**WHAT YOU SHOULD DO:** Restate verbatim the span of lines below between the line with "time left or" and the line with "assert (Hstep : completeCurrent", including those two lines, and only that span.

**DATA EXCERPTS:**
━━━━━━━━

(** How [Run] ends when the step [ev] fails with [e]. *)
Definition abort_of (ev : event Config) (e : error) : outcome :=
  match ev with
  | CallLoad _ _ => Panicked (PanicError e)
  | CallMetricsNew _ _ => Exited ("Failed to init metrics: " ++ e)
  | CallGetLocalIP => Exited ("Error getting local ip: " ++ e)
  | CallNewPeerContext _ _ _ _ _ => Exited ("Failed to create peer context: " ++ e)
  | CallNewCADownloadStore _ => Exited ("Failed to create local store: " ++ e)
  | CallNewProducer _ => Exited ("Failed to create network event producer: " ++ e)
  | CallTrackerBuild _ => Exited ("Error building tracker upstream: " ++ e)
  | CallTLSBuildClient _ => Exited ("Error building client tls config: " ++ e)
  | CallNewAgentScheduler _ => Exited ("Error creating scheduler: " ++ e)
  | CallBuildIndexBuild _ => Exited ("Error building build-index upstream: " ++ e)
  | CallRegistryBuild _ => Exited ("Failed to init registry: " ++ e)
  | _ => Returned
  end.

(** A trace in which the first failed step is the last event, and the
    function ends as that step prescribes. *)
Fixpoint stops_at_first_failure (tr : list (event Config)) (out : outcome) : Prop :=
  match tr with
  | [] => True
  | ev :: rest =>
      match failure_of ev with
      | Some e => rest = [] /\ out = abort_of ev e
      | None => stops_at_first_failure rest out
      end
  end.

End Run.

(** The three messages of the port checks. *)
Definition port_panics : list string :=
  [ "must specify non-zero peer port";
    "must specify non-zero agent server port";
    "must specify non-zero agent registry port" ].

Definition ports_set (flags : Flags) : Prop :=
  PeerPort flags <> 0%Z /\ AgentServerPort flags <> 0%Z /\ AgentRegistryPort flags <> 0%Z.

(** The [configutil.Load] calls of a trace, in order. *)
Definition is_load {Config} (ev : event Config) : bool :=
  match ev with
  | CallLoad _ _ => true
  | _ => false
  end.

Definition loads {Config} (tr : list (event Config)) : list (event Config) :=
  filter is_load tr.

(** ** 3. The heartbeat loop ([agent/cmd/cmd.go], lines 197-202)

    [heartbeat] talks to a metrics scope and to the clock and has no exit:
    it is an interaction tree over these two calls, built with the
    library's [ITree.forever]. *)

(** [time.Second], in nanoseconds, the unit of [time.Duration]. *)
Definition Second : Z := 1000000000.

Section Heartbeat.

(** [tally.Scope] belongs to an external package: a parameter. *)
Context {Scope : Type}.

Variant heartbeatE : Type -> Type :=
| CounterInc (stats : Scope) (name : string) (delta : Z) : heartbeatE unit
      (* stats.Counter(name).Inc(delta) *)
| Sleep (d : Z) : heartbeatE unit.
      (* time.Sleep(d) *)

(** The body of the [for] loop. *)
Definition heartbeat_iteration (stats : Scope) : itree heartbeatE unit :=
  ITree.bind (ITree.trigger (CounterInc stats "heartbeat" 1))
             (fun _ => ITree.trigger (Sleep (10 * Second))).

(** [func heartbeat(stats tally.Scope)]: [for { ... }]. *)
Definition heartbeat (stats : Scope) : itree heartbeatE unit :=
  ITree.forever (heartbeat_iteration stats).

(** [n] iterations of the loop body, one after the other. *)
Fixpoint heartbeat_iterations (stats : Scope) (n : nat) : itree heartbeatE unit :=
  match n with
  | O => Ret tt
  | S n' => ITree.bind (heartbeat_iteration stats)
                       (fun _ => heartbeat_iterations stats n')
  end.

(** What an observer of the two calls sees. *)
Inductive observation : Type :=
| SawInc (stats : Scope) (name : string) (delta : Z)
| SawSleep (d : Z).

(** The observer: every call returns, and is appended to the log. *)
Definition observe_calls : heartbeatE ~> Monads.stateT (list observation) (itree void1) :=
  fun _ e log =>
    match e with
    | CounterInc stats name delta => Ret (log ++ [SawInc stats name delta], tt)
    | Sleep d => Ret (log ++ [SawSleep d], tt)
    end.
(** X13. With pairwise distinct task ids, marking the current task done
    moves the session to the next task that is not completed: it becomes
    the current task, the total and the remaining time are its estimate in
    seconds, its stored steps are shown, and a step-generation request is
    started exactly when it has none. The requests started earlier stay in
    flight. The new task is playing unless the task marked done had no
    time left or the new estimate is zero: the timer effect of the commit
    still reads the expired time and stops the session after the reset has
    started it. *)
Theorem complete_advances_to_next
    (s : Session) (t next : Task) (rest : list Task) :
  NoDup (task_id <$> tasks s) →
  pendingTasks (tasks s) = t :: next :: rest →
  prevTaskIdRef s = Some (task_id t) →
  pendingTasks (tasks (completeCurrent s)) = next :: rest ∧
  completeCurrent s =
    mkSession (handleCompleteTask (task_id t) (tasks s))
      (estimatedMinutes next * 60)
      (negb (timeLeft s =? 0) && negb (estimatedMinutes next * 60 =? 0))
      (estimatedMinutes next * 60) (steps next) (Some (task_id next))
      (match steps next with [] => inFlight s ++ [next] | _ :: _ => inFlight s end).
Proof.
  intros Hnd Hpend Hprev.
  pose proof (pendingTasks_ids_NoDup _ Hnd) as Hpnd.
  rewrite Hpend, !fmap_cons in Hpnd.
  apply NoDup_cons in Hpnd as [Hfresh _].
  assert (Hafter : pendingTasks (handleCompleteTask (task_id t) (tasks s))
                   = next :: rest).
  { rewrite pendingTasks_handleCompleteTask, Hpend, filter_cons.
    destruct (decide (task_id t ≠ task_id t)) as [Habs|_]; [now destruct Habs|].
    now apply filter_other_ids. }
  assert (Hne : task_id t ≠ task_id next).
  { intros Heq. apply Hfresh. rewrite Heq. apply list_elem_of_here. }
  assert (Hstep : completeCurrent s =
    mkSession (handleCompleteTask (task_id t) (tasks s))
      (estimatedMinutes next * 60)
      (negb (timeLeft s =? 0) && negb (estimatedMinutes next * 60 =? 0))
      (estimatedMinutes next * 60) (steps next) (Some (task_id next))
      (match steps next with [] => inFlight s ++ [next] | _ :: _ => inFlight s end)).
  { unfold completeCurrent, currentTask. rewrite Hpend. cbn [head].
    rewrite (commit_on_new_task _ next); [reflexivity | |].
    - unfold currentTask. cbn [tasks]. now rewrite Hafter.
    - cbn [prevTaskIdRef]. rewrite Hprev. congruence. }
  split; [|exact Hstep]. rewrite Hstep. cbn [tasks]. exact Hafter.
Qed.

━━━━━━━━

**YOUR SOLUTION:**
    time left or the new estimate is zero: the timer effect of the commit
    still reads the expired time and stops the session after the reset has
    started it. *)
Theorem complete_advances_to_next
    (s : Session) (t next : Task) (rest : list Task) :
  NoDup (task_id <$> tasks s) →
  pendingTasks (tasks s) = t :: next :: rest →
  prevTaskIdRef s = Some (task_id t) →
  pendingTasks (tasks (completeCurrent s)) = next :: rest ∧
  completeCurrent s =
    mkSession (handleCompleteTask (task_id t) (tasks s))
      (estimatedMinutes next * 60)
      (negb (timeLeft s =? 0) && negb (estimatedMinutes next * 60 =? 0))
      (estimatedMinutes next * 60) (steps next) (Some (task_id next))
      (match steps next with [] => inFlight s ++ [next] | _ :: _ => inFlight s end).
Proof.
  intros Hnd Hpend Hprev.
  pose proof (pendingTasks_ids_NoDup _ Hnd) as Hpnd.
  rewrite Hpend, !fmap_cons in Hpnd.
  apply NoDup_cons in Hpnd as [Hfresh _].
  assert (Hafter : pendingTasks (handleCompleteTask (task_id t) (tasks s))
                   = next :: rest).
  { rewrite pendingTasks_handleCompleteTask, Hpend, filter_cons.
    destruct (decide (task_id t ≠ task_id t)) as [Habs|_]; [now destruct Habs|].
    now apply filter_other_ids. }
  assert (Hne : task_id t ≠ task_id next).
  { intros Heq. apply Hfresh. rewrite Heq. apply list_elem_of_here. }
  assert (Hstep : completeCurrent s =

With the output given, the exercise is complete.